#### [WHAT IS REQUIRED]
Go to the line containing "destruct Hstep as" in the records below and print it and every following line exactly, on through the line containing "assert (Ho : in_order order).", then stop.

*** DATA FOR THIS TASK ***

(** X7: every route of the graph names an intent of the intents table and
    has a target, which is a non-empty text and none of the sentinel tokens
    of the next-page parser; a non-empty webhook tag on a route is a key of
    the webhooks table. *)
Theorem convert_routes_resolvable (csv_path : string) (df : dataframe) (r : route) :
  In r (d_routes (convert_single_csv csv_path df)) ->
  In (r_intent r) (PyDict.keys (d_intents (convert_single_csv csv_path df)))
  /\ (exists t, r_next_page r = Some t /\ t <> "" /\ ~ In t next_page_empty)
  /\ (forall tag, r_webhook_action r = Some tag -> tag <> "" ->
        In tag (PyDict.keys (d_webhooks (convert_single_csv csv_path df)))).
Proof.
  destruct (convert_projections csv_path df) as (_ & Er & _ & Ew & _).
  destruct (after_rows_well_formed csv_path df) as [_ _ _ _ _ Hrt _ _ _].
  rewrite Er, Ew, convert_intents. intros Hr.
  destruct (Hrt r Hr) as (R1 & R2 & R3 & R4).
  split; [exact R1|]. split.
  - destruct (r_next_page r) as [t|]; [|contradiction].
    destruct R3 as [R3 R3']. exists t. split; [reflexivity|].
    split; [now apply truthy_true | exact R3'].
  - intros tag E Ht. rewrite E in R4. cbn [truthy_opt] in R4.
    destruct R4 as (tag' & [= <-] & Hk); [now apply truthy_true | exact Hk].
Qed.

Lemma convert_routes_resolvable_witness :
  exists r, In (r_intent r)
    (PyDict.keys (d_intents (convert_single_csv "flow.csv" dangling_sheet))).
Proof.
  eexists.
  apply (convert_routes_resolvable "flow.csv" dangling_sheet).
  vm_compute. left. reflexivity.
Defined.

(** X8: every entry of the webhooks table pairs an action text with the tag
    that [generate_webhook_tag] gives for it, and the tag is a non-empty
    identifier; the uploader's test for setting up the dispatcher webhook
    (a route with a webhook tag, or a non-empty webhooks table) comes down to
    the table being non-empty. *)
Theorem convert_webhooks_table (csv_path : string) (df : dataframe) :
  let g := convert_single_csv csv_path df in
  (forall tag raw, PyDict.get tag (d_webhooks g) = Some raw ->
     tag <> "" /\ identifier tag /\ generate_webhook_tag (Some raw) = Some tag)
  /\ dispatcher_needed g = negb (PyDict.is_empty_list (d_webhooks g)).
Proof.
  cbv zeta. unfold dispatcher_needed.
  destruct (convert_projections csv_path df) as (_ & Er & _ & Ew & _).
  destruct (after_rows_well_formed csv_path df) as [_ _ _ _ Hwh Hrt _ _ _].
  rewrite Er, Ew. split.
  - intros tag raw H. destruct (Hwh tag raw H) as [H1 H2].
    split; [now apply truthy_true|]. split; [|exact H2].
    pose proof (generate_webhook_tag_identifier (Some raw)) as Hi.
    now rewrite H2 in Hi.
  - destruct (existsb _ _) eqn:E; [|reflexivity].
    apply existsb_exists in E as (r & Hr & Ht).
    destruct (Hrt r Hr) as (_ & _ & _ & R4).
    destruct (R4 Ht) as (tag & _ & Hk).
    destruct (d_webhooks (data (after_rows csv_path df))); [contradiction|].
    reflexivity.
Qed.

*** End of DATA FOR THIS TASK ***
*** DATA FOR THIS TASK ***

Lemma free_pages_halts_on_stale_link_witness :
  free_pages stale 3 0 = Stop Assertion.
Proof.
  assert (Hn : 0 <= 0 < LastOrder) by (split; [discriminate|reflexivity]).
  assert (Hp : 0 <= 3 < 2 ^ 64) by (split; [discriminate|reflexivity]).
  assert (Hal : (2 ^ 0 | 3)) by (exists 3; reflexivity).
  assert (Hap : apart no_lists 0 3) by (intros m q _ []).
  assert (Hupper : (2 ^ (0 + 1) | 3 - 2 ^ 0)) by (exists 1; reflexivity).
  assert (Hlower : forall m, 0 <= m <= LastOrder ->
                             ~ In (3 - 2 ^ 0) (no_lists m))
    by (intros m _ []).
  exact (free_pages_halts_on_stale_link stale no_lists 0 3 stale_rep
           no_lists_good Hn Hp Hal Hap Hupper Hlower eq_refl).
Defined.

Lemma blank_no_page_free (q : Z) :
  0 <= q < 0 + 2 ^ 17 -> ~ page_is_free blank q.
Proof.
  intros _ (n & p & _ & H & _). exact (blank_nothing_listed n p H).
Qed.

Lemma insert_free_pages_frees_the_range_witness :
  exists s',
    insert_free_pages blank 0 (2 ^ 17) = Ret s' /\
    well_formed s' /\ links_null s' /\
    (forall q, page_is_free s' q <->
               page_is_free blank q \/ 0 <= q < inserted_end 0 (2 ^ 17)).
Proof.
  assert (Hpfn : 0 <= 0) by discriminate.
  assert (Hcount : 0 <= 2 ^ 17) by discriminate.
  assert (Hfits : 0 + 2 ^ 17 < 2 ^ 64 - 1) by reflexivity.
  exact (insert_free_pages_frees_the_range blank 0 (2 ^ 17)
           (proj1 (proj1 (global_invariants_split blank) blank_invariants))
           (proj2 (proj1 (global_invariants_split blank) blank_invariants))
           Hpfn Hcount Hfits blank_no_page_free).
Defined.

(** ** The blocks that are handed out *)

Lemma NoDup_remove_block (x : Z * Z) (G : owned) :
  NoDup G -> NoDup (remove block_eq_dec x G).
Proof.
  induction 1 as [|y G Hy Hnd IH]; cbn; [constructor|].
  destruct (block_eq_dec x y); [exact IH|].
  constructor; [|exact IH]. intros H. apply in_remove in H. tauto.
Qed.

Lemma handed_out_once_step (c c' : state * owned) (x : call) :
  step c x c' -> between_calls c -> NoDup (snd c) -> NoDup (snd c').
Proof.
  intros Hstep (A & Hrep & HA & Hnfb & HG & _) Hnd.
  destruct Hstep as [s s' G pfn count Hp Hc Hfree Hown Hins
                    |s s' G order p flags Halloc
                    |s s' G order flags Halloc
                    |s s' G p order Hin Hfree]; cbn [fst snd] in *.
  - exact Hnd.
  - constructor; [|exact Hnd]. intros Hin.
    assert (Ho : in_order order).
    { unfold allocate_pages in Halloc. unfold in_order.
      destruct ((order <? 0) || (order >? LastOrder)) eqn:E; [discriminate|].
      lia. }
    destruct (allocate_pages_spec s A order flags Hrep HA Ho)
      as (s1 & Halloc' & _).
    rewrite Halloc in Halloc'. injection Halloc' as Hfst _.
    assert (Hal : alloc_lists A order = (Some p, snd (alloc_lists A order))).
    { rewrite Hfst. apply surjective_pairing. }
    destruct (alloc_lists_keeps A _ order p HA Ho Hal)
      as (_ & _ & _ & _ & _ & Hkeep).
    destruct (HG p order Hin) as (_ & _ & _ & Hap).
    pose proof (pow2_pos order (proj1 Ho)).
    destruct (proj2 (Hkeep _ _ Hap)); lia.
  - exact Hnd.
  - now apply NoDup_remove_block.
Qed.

*** End of DATA FOR THIS TASK ***

#### [YOUR SOLUTION]
  destruct Hstep as [s s' G pfn count Hp Hc Hfree Hown Hins
                    |s s' G order p flags Halloc
                    |s s' G order flags Halloc
                    |s s' G p order Hin Hfree]; cbn [fst snd] in *.
  - exact Hnd.
  - constructor; [|exact Hnd]. intros Hin.
    assert (Ho : in_order order).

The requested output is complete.